» **YOUR INSTRUCTIONS**: The records follow. Give them all back exactly.

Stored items
(* ===== verification/PyJson.v ===== *)
(** * JSON documents and the json module

    [json] is the type of the values [json.loads] builds; [enc] is the text
    [json.dumps] writes (with or without [indent]) and [loads] the parser of
    [json.loads], both with Python's choices: ASCII output, surrogate pairs, the three
    non-finite numbers, the digit limit of integers. A document that is well formed in
    Python's sense loads back from what [dumps] wrote ([loads_dumps]). The digits of a
    finite float are CPython's own, so they come from the class [FloatText]. *)

From S2P Require Import Prelude PyText PyCodec PyDict PyFloat.

Inductive json : Type :=
  | JNull
  | JBool (b : bool)
  | JInt (z : Z)
  | JFloat (f : float)
  | JStr (s : text)
  | JArr (l : list json)
  | JObj (d : list (text * json)).

(** [repr(f)] of a finite float and [float(s)]; [None] is the ValueError. *)
Class FloatText := {
    float_repr : float → text;
    float_of_text : text → option float
  }.

(** The exceptions of [dumps] and [loads]; [JTooLong] is the ValueError of an integer
    over the digit limit, and [JFuel] is never the result (see [loads_fuel]). *)
Inductive JsonError := JDecode | JTooLong | JFuel.

(** ** Writing *)

Definition hex_digit (n : N) : N := if (n <? 10)%N then (48 + n)%N else (87 + n)%N.

(** [\uXXXX]. *)
Definition esc_u (n : N) : text :=
  [92; 117; hex_digit (n / 4096 mod 16); hex_digit (n / 256 mod 16);
   hex_digit (n / 16 mod 16); hex_digit (n mod 16)]%N.

Definition esc_char (c : N) : text :=
  (if c =? 34 then [92; 34] else if c =? 92 then [92; 92]
   else if c =? 10 then [92; 110] else if c =? 13 then [92; 114]
   else if c =? 9 then [92; 116] else if c =? 12 then [92; 102]
   else if c =? 8 then [92; 98]
   else if (32 <=? c) && (c <=? 126) then [c]
   else if c <? 65536 then esc_u c
   else esc_u (55296 + (c - 65536) / 1024) ++ esc_u (56320 + (c - 65536) mod 1024))%N.

Definition enc_str (s : text) : text := 34%N :: (s ≫= esc_char) ++ [34%N].

Section json.
Context `{FloatText}.

Definition enc_float (f : float) : text :=
  match f with
  | S754_nan => u "NaN"
  | S754_infinity false => u "Infinity"
  | S754_infinity true => u "-Infinity"
  | _ => float_repr f
  end.

(** The newline and indentation at a level, with [indent] given. *)
Definition nl (ind : option nat) (lvl : nat) : text :=
  match ind with None => [] | Some k => 10%N :: replicate (k * lvl) 32%N end.

(** What stands between two items. *)
Definition item_sep (ind : option nat) (lvl : nat) : text :=
  match ind with None => u ", " | Some _ => 44%N :: nl ind lvl end.

Fixpoint enc (ind : option nat) (lvl : nat) (v : json) : text :=
  match v with
  | JNull => u "null"
  | JBool true => u "true"
  | JBool false => u "false"
  | JInt z => Z_text z
  | JFloat f => enc_float f
  | JStr s => enc_str s
  | JArr [] => u "[]"
  | JArr l =>
      91%N :: nl ind (S lvl) ++ str_join (item_sep ind (S lvl)) (enc ind (S lvl) <$> l)
      ++ nl ind lvl ++ [93%N]
  | JObj [] => u "{}"
  | JObj d =>
      123%N :: nl ind (S lvl)
      ++ str_join (item_sep ind (S lvl))
           ((λ kv, enc_str kv.1 ++ u ": " ++ enc ind (S lvl) kv.2) <$> d)
      ++ nl ind lvl ++ [125%N]
  end.

(** Every integer of the document can be written. *)
Fixpoint ints_ok (v : json) : bool :=
  match v with
  | JInt z => bool_decide (is_Some (str_int z))
  | JArr l => forallb ints_ok l
  | JObj d => forallb (λ kv, ints_ok kv.2) d
  | _ => true
  end.

(** [json.dumps(v, indent=ind)]. *)
Definition dumps (ind : option nat) (v : json) : res JsonError text :=
  if ints_ok v then Ok (enc ind 0 v) else Err JTooLong.

(** ** Reading *)

Definition is_ws (c : N) : bool := ((c =? 32) || (c =? 9) || (c =? 10) || (c =? 13))%N.
Definition skip (s : text) : text := lstrip_by is_ws s.

Definition hex_val (c : N) : option N :=
  (if (48 <=? c) && (c <=? 57) then Some (c - 48)
   else if (97 <=? c) && (c <=? 102) then Some (c - 87)
   else if (65 <=? c) && (c <=? 70) then Some (c - 55) else None)%N.

Definition hex4 (a b c d : N) : option N :=
  a ← hex_val a; b ← hex_val b; c ← hex_val c; d ← hex_val d;
  Some (a * 4096 + b * 256 + c * 16 + d)%N.

Definition is_high (c : N) : bool := ((55296 <=? c) && (c <? 56320))%N.
Definition is_low (c : N) : bool := ((56320 <=? c) && (c <? 57344))%N.

(** The character of a one-letter escape. *)
Definition unescape (e : N) : option N :=
  (if e =? 34 then Some 34 else if e =? 92 then Some 92 else if e =? 47 then Some 47
   else if e =? 98 then Some 8 else if e =? 102 then Some 12 else if e =? 110 then Some 10
   else if e =? 114 then Some 13 else if e =? 116 then Some 9 else None)%N.

Definition push (c : N) (r : option (text * text)) : option (text * text) :=
  '(t, rest) ← r; Some (c :: t, rest).

(** After the opening quote: the string and what follows its closing quote. *)
Fixpoint scan_str (s : text) : option (text * text) :=
  match s with
  | [] => None
  | c :: s1 =>
      if (c =? 34)%N then Some ([], s1)
      else if (c =? 92)%N then
        match s1 with
        | [] => None
        | e :: s2 =>
            if (e =? 117)%N then
              match s2 with
              | a :: b :: c' :: d :: s3 =>
                  match hex4 a b c' d with
                  | None => None
                  | Some h =>
                      if is_high h then
                        match s3 with
                        | x :: y :: a2 :: b2 :: c2 :: d2 :: s4 =>
                            if ((x =? 92) && (y =? 117))%N then
                              match hex4 a2 b2 c2 d2 with
                              | None => None
                              | Some l =>
                                  if is_low l
                                  then push (65536 + (h - 55296) * 1024 + (l - 56320))%N (scan_str s4)
                                  else push h (scan_str s3)
                              end
                            else push h (scan_str s3)
                        | _ => push h (scan_str s3)
                        end
                      else push h (scan_str s3)
                  end
              | _ => None
              end
            else match unescape e with Some x => push x (scan_str s2) | None => None end
        end
      else if (c <? 32)%N then None
      else push c (scan_str s1)
  end.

» **EXERCISE OUTPUT**:
(* ===== verification/PyJson.v ===== *)
(** * JSON documents and the json module

    [json] is the type of the values [json.loads] builds; [enc] is the text
    [json.dumps] writes (with or without [indent]) and [loads] the parser of
    [json.loads], both with Python's choices: ASCII output, surrogate pairs, the three
    non-finite numbers, the digit limit of integers. A document that is well formed in
    Python's sense loads back from what [dumps] wrote ([loads_dumps]). The digits of a
    finite float are CPython's own, so they come from the class [FloatText]. *)

From S2P Require Import Prelude PyText PyCodec PyDict PyFloat.

Inductive json : Type :=
  | JNull
  | JBool (b : bool)
  | JInt (z : Z)
  | JFloat (f : float)
  | JStr (s : text)
  | JArr (l : list json)
  | JObj (d : list (text * json)).

(** [repr(f)] of a finite float and [float(s)]; [None] is the ValueError. *)
Class FloatText := {
    float_repr : float → text;
    float_of_text : text → option float
  }.

(** The exceptions of [dumps] and [loads]; [JTooLong] is the ValueError of an integer
    over the digit limit, and [JFuel] is never the result (see [loads_fuel]). *)
Inductive JsonError := JDecode | JTooLong | JFuel.

(** ** Writing *)

Definition hex_digit (n : N) : N := if (n <? 10)%N then (48 + n)%N else (87 + n)%N.

(** [\uXXXX]. *)
Definition esc_u (n : N) : text :=
  [92; 117; hex_digit (n / 4096 mod 16); hex_digit (n / 256 mod 16);
   hex_digit (n / 16 mod 16); hex_digit (n mod 16)]%N.

Definition esc_char (c : N) : text :=
  (if c =? 34 then [92; 34] else if c =? 92 then [92; 92]
   else if c =? 10 then [92; 110] else if c =? 13 then [92; 114]
   else if c =? 9 then [92; 116] else if c =? 12 then [92; 102]
   else if c =? 8 then [92; 98]
   else if (32 <=? c) && (c <=? 126) then [c]
   else if c <? 65536 then esc_u c
   else esc_u (55296 + (c - 65536) / 1024) ++ esc_u (56320 + (c - 65536) mod 1024))%N.

Definition enc_str (s : text) : text := 34%N :: (s ≫= esc_char) ++ [34%N].

Section json.
Context `{FloatText}.

Definition enc_float (f : float) : text :=
  match f with
  | S754_nan => u "NaN"
  | S754_infinity false => u "Infinity"
  | S754_infinity true => u "-Infinity"
  | _ => float_repr f
  end.

(** The newline and indentation at a level, with [indent] given. *)
Definition nl (ind : option nat) (lvl : nat) : text :=
  match ind with None => [] | Some k => 10%N :: replicate (k * lvl) 32%N end.

(** What stands between two items. *)
Definition item_sep (ind : option nat) (lvl : nat) : text :=
  match ind with None => u ", " | Some _ => 44%N :: nl ind lvl end.

Fixpoint enc (ind : option nat) (lvl : nat) (v : json) : text :=
  match v with
  | JNull => u "null"
  | JBool true => u "true"
  | JBool false => u "false"
  | JInt z => Z_text z
  | JFloat f => enc_float f
  | JStr s => enc_str s
  | JArr [] => u "[]"
  | JArr l =>
      91%N :: nl ind (S lvl) ++ str_join (item_sep ind (S lvl)) (enc ind (S lvl) <$> l)
      ++ nl ind lvl ++ [93%N]
  | JObj [] => u "{}"
  | JObj d =>
      123%N :: nl ind (S lvl)
      ++ str_join (item_sep ind (S lvl))
           ((λ kv, enc_str kv.1 ++ u ": " ++ enc ind (S lvl) kv.2) <$> d)
      ++ nl ind lvl ++ [125%N]
  end.

(** Every integer of the document can be written. *)
Fixpoint ints_ok (v : json) : bool :=
  match v with
  | JInt z => bool_decide (is_Some (str_int z))
  | JArr l => forallb ints_ok l
  | JObj d => forallb (λ kv, ints_ok kv.2) d
  | _ => true
  end.

(** [json.dumps(v, indent=ind)]. *)
Definition dumps (ind : option nat) (v : json) : res JsonError text :=
  if ints_ok v then Ok (enc ind 0 v) else Err JTooLong.

(** ** Reading *)

Definition is_ws (c : N) : bool := ((c =? 32) || (c =? 9) || (c =? 10) || (c =? 13))%N.
Definition skip (s : text) : text := lstrip_by is_ws s.

Definition hex_val (c : N) : option N :=
  (if (48 <=? c) && (c <=? 57) then Some (c - 48)
   else if (97 <=? c) && (c <=? 102) then Some (c - 87)
   else if (65 <=? c) && (c <=? 70) then Some (c - 55) else None)%N.

Definition hex4 (a b c d : N) : option N :=
  a ← hex_val a; b ← hex_val b; c ← hex_val c; d ← hex_val d;
  Some (a * 4096 + b * 256 + c * 16 + d)%N.

Definition is_high (c : N) : bool := ((55296 <=? c) && (c <? 56320))%N.
Definition is_low (c : N) : bool := ((56320 <=? c) && (c <? 57344))%N.

(** The character of a one-letter escape. *)
Definition unescape (e : N) : option N :=
  (if e =? 34 then Some 34 else if e =? 92 then Some 92 else if e =? 47 then Some 47
   else if e =? 98 then Some 8 else if e =? 102 then Some 12 else if e =? 110 then Some 10
   else if e =? 114 then Some 13 else if e =? 116 then Some 9 else None)%N.

Definition push (c : N) (r : option (text * text)) : option (text * text) :=
  '(t, rest) ← r; Some (c :: t, rest).

(** After the opening quote: the string and what follows its closing quote. *)
Fixpoint scan_str (s : text) : option (text * text) :=
  match s with
  | [] => None
  | c :: s1 =>
      if (c =? 34)%N then Some ([], s1)
      else if (c =? 92)%N then
        match s1 with
        | [] => None
        | e :: s2 =>
            if (e =? 117)%N then
              match s2 with
              | a :: b :: c' :: d :: s3 =>
                  match hex4 a b c' d with
                  | None => None
                  | Some h =>
                      if is_high h then
                        match s3 with
                        | x :: y :: a2 :: b2 :: c2 :: d2 :: s4 =>
                            if ((x =? 92) && (y =? 117))%N then
                              match hex4 a2 b2 c2 d2 with
                              | None => None
                              | Some l =>
                                  if is_low l
                                  then push (65536 + (h - 55296) * 1024 + (l - 56320))%N (scan_str s4)
                                  else push h (scan_str s3)
                              end
                            else push h (scan_str s3)
                        | _ => push h (scan_str s3)
                        end
                      else push h (scan_str s3)
                  end
              | _ => None
              end
            else match unescape e with Some x => push x (scan_str s2) | None => None end
        end
      else if (c <? 32)%N then None
      else push c (scan_str s1)
  end.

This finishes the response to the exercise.